Wednesday, December 12, 2007

Patronizing The Hum Hearers

The latest thinking on the Taos Hum? That it's in your head (to read it on-line, try trial premium pass).

Yet my sister heard the Taos Hum when she was up in the Rio Grande Gorge.

There must be a rational explanation....
Whatever the source, the low-pitch "Taos hum" is still in town, keeping folks awake at night and taking a solid place among unexplained phenomena like mutilated cattle and jet contrails.

First attracting serious attention in the early '90s through the efforts of then-congressmen Bill Richardson and Steve Schiff, the hum has been poked and prodded with the best scientific equipment New Mexico's federal labs have to offer with no answers and no relief.

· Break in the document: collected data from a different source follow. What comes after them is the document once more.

Lemma returns_kfree p (Q : unit -> kstate -> Prop) s :
  Q tt (kfree kernel_heap p s) -> returns (kfree_m kernel_heap p) Q s.
Proof. auto. Qed.

Lemma node_at_load (n : nat) m buf limit nb a c :
  node_at m buf limit nb -> a = buf + c -> 0 <= c -> c + Z.of_nat n <= limit ->
  load_le n m a = load_le n nb c.
Proof.
  intros H -> Ho Hn. apply load_le_shift. intros i Hi.
  rewrite <- Z.add_assoc. apply H. lia.
Qed.

Ltac node_field H :=
  unfold eh_magic, eh_entries, eh_depth, ei_block, ei_leaf_lo, ei_leaf_hi, ee_block,
    ee_len, ee_start_lo, ee_start_hi, entry_at, load16, load32;
  eapply node_at_load; [exact H | lia | lia | simpl Z.of_nat; lia].

Lemma node_at_header m buf limit nb :
  node_at m buf limit nb -> 12 <= limit ->
  eh_magic m buf = eh_magic nb 0 /\ eh_entries m buf = eh_entries nb 0
  /\ eh_depth m buf = eh_depth nb 0.
Proof. intros H Hl. repeat split; node_field H. Qed.

Lemma node_at_entry m buf limit nb i :
  node_at m buf limit nb -> 0 <= i -> 12 + 12 * (i + 1) <= limit ->
  ei_block m buf i = ei_block nb 0 i
  /\ ei_leaf_lo m buf i = ei_leaf_lo nb 0 i
  /\ ei_leaf_hi m buf i = ei_leaf_hi nb 0 i
  /\ ee_block m buf i = ee_block nb 0 i
  /\ ee_len m buf i = ee_len nb 0 i
  /\ ee_start_lo m buf i = ee_start_lo nb 0 i
  /\ ee_start_hi m buf i = ee_start_hi nb 0 i.
Proof. intros H Hi Hl. repeat split; node_field H. Qed.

...Boyer, a native of Taos, says most of the people who have heard the hum live on the west side of town near the Gorge.

"Maybe it's the wind and the electrical charges," said Boyer, who has never heard anything until recently, when she moved into a new house closer to the Gorge. "I think you can hear the electricity run through the house."

...The story makes perfect sense to Joe Mullins, the retired University of New Mexico physicist who in the 1990s headed up a task force of scientists from the national laboratories at Sandia and Los Alamos and from Phillips Air Force Laboratory at Kirtland Air Force Base to interview "hum hearers" and examine every possible sound surrounding them.

"I don't think it's Taos at all," says Mullins, who lives on Albuquerque's West Side.

"It's a worldwide thing" that's been reported everywhere from China and Japan to Kokomo, Ind.

The Internet has numerous site and chat rooms, including the "hum forum" on Yahoo, where hearers from around the world gauge relief methods and discuss hum locations.

...Mullins says the task force conclusion was that the hum stems from some kind of ear condition that probably affects about 2 percent of the population.

"It's generated from the inside," he said, comparing it to tinnitus, which is a high-pitch sound.

But the hum can't be categorized as tinnitus because what hum-hearers describe is a low-pitch noise.

The task force considered further research on the ear condition, but Mullins said it was difficult to get funding.

"This is not life-threatening," he said.